4.2 Predictor selection rationale
The eight predictors are organised into four conceptual groups, each tied to a specific reburn driver in the wildfire literature.
Legacy effects (1 indicator). The 2017 dNBR is the single severity proxy, computed as the difference between pre-fire and post-fire summer NBR medians following the Normalized Burn Ratio differencing convention established for landscape level burn severity assessment (Key and Benson, 2006). Burn severity is a candidate driver of subsequent reburn through fuel structural change, snag density, and altered shrub regrowth (Coppoletta et al., 2016; Parks et al., 2015). Alternative severity indicators such as the field-based Composite Burn Index require ground plots and are not available at landscape scale. dNBR was retained because it is the standard remote sensing severity measure with established calibration to field severity ratings.
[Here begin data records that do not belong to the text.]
Lemma list_pages_complete fuel s b p m n :
  wf_store s → lacks colon b = true → b ≠ "" →
  (length (after m (objects_under s b p)) < fuel)%nat →
  list_pages fuel s b p m n = after m (objects_under s b p).
Proof.
  intros Hwf Hb Hne. revert m. induction fuel as [|fuel IH]; intros m Hf; [lia|].
  simpl. rewrite ListObjects_eq by done. cbv zeta.
  pose proof (default_max_pos n) as Hn.
  assert (0 < page_size n)%nat as Hp by (unfold page_size; lia).
  case_bool_decide as Hlen.
  - rewrite bool_decide_eq_true_2 by done. by rewrite take_ge, app_nil_r.
  - destruct (after_page m (objects_under s b p) (page_size n)) as [E Hnk];
      [by apply objects_under_sorted|by apply objects_under_named|done|lia|].
    rewrite bool_decide_eq_false_2 by done. rewrite IH; rewrite E; [by rewrite take_drop|].
    rewrite length_drop. lia.
Qed.

(** ** Common prefixes *)

(** A folder ends with the delimiter, contains the key, and is the folder of
    every key it contains. *)
Lemma find_folder_Some p d k cp :
  HasPrefix k p = true → find_folder p d k = Some cp →
  d ≠ "" ∧ HasPrefix k cp = true ∧ HasSuffix cp d = true ∧
  (∀ k', HasPrefix k' cp = true → find_folder p d k' = Some cp).
Proof.
  intros [u ->]%HasPrefix_spec. unfold find_folder at 1. intros H.
  case_bool_decide as Hd; [|done]. simpl in H. rewrite s_from_app in H.
  destruct (Nat.ltb _ _) eqn:Hl; [clear Hl|done].
  destruct (Index u d) as [i|] eqn:Ei; [|done]. injection H as <-.
  pose proof (Index_Some _ _ _ Ei) as [Esplit Hi].
  set (hd := s_to (i + len d) u) in *.
  assert (hd = s_to i u +:+ d) as Ehd.
  { unfold hd. rewrite Esplit at 1. rewrite <-app_assoc_str.
    replace (i + len d)%nat with (len (s_to i u +:+ d)) at 1; [apply s_to_app|].
    rewrite length_app_str, length_s_to; lia. }
  split_and!; [done| | |].
  - rewrite HasPrefix_app_common. apply HasPrefix_spec. exists (s_from (i + len d) u).
    by unfold hd; rewrite s_to_from.
  - apply HasSuffix_spec. exists (p +:+ s_to i u). by rewrite Ehd, app_assoc_str.
  - intros k' [t ->]%HasPrefix_spec. unfold find_folder. rewrite bool_decide_eq_true_2 by done.
    rewrite !app_assoc_str, s_from_app.
    replace (Nat.ltb _ _) with true; [|symmetry; apply Nat.ltb_lt; rewrite !length_app_str].
    + cbv beta iota. unfold hd. rewrite (Index_app_first _ _ _ t Ei). simpl.
      by rewrite s_to_app_le, s_to_idem by (rewrite length_s_to; lia).
    + destruct d; [done|]. rewrite Ehd, length_app_str. simpl. lia.
Qed.

(** ** The loop against a scan without skipping *)

Fixpoint delim_scan prefix (delimiter : string) (maxKeys : Z) (st : dstate)
    (objs : list ObjectMetadata) : DelimitedListResult :=
  match objs with
  | [] => d_result st
  | o :: objs =>
      match find_folder prefix delimiter (om_Key o) with
      | Some cp =>
          if bool_decide (cp ∈ d_seen st) then delim_scan prefix delimiter maxKeys st objs
          else if maxKeys <=? d_count st then d_truncate st
          else delim_scan prefix delimiter maxKeys (d_add_prefix cp st) objs
      | None =>
          if maxKeys <=? d_count st then d_truncate st
          else delim_scan prefix delimiter maxKeys (d_add_object o (om_Key o) st) objs
      end
  end.

Lemma delim_scan_skip p d N st cp objs :
  cp ∈ d_seen st → (∀ k, HasPrefix k cp = true → find_folder p d k = Some cp) →
  delim_scan p d N st (drop_while (λ o, HasPrefix (om_Key o) cp) objs) = delim_scan p d N st objs.
Proof.
  intros Hseen Hcp. induction objs as [|o objs IH]; [done|]. simpl.
  destruct (HasPrefix (om_Key o) cp) eqn:E; [|done].
  rewrite IH, (Hcp _ E). by rewrite bool_decide_eq_true_2.
Qed.

Lemma drop_while_fmap {A B} (f : A → B) (P : B → bool) (l : list A) :
  drop_while P (f <$> l) = f <$> drop_while (λ x, P (f x)) l.
Proof. induction l as [|x l IH]; [done|]. rewrite fmap_cons. simpl. destruct (P (f x)); done. Qed.

Lemma drop_while_ext {A} (P Q : A → bool) (l : list A) :
  Forall (λ x, P x = Q x) l → drop_while P l = drop_while Q l.
Proof. induction 1 as [|x l Hx _ IH]; [done|]. simpl. by rewrite Hx, IH. Qed.

(** Seeking past a folder lands after the folder's keys. *)
Lemma SeekGE_folder b cp e pre o rest :
  prefixEnd (objectPrefixKey b cp) = Some e → HasPrefix (om_Key o) cp = true →
  sorted_keys (pre ++ o :: rest) →
  SeekGE (obj_entry b <$> (pre ++ o :: rest)) e =
  obj_entry b <$> drop_while (λ x, HasPrefix (om_Key x) cp) rest.
Proof.
  intros He Ho (Hpre & [Hor Hrest]%sorted_by_cons & Hpo)%sorted_by_app.
  assert (∀ x, blt (om_Key x) (om_Key o) = false →
    blt (objectKey b (om_Key x)) e = HasPrefix (om_Key x) cp) as Hge.
  { intros x Hx. rewrite <-(objectKey_prefix b). apply prefixEnd_skip; [done|].
    destruct (blt (objectKey b (om_Key x)) (objectPrefixKey b cp)) eqn:E; [|done].
    change (objectPrefixKey b cp) with (objectKey b cp) in E. rewrite objectKey_blt in E.
    pose proof (HasPrefix_blt _ _ Ho) as Hc.
    by rewrite (blt_true_false _ _ _ E Hc) in Hx. }
  pose proof (Hge o (blt_irrefl _)) as Heo. rewrite Ho in Heo.
  unfold SeekGE. rewrite drop_while_fmap, drop_while_app. 2:{
    apply Forall_forall. intros x Hx. simpl. eapply blt_trans; [|exact Heo].
    rewrite objectKey_blt. apply Hpo; [done|left]. }
  simpl. rewrite Heo. f_equal. apply drop_while_ext. eapply Forall_impl; [exact Hor|].
  intros x Hx. simpl. apply Hge. by apply blt_asym.
Qed.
Ecological recovery (2 indicators). NBR slope and NBR offset describe the early post-fire vegetation recovery trajectory, fitted by ordinary least squares linear regression on annual summer NBR medians from 2018 to 2020. The slope captures the rate of return to a vegetated state; the offset captures the level at which recovery began. The 2018 to 2020 window deliberately excludes the 2022 to 2023 drought during which most reburns in the region occurred, in order to remove temporal leakage where the very outcome being predicted (reburn) would influence the predictor. We considered fitting a longer window or a non-linear recovery model but selected the linear three-year window for parsimony and because the linear fit is robust to single-year noise.
Current fuel state (3 indicators). Three 2025 summer composites describe the pixel’s pre-2026-season fuel and stress state. NDVI median tracks greenness and serves as a proxy for fuel load. NDMI minimum captures the summer moisture stress trough and serves as a proxy for live fuel moisture content (Yebra et al., 2013). LST maximum from Landsat 8 and 9 thermal bands tracks heat extremes that drive ignition probability and fire spread under drought (Turco et al., 2019). We chose median, minimum and maximum reducers respectively (rather than a single mean reducer) because fuel and ignition risk are driven by extremes rather than averages.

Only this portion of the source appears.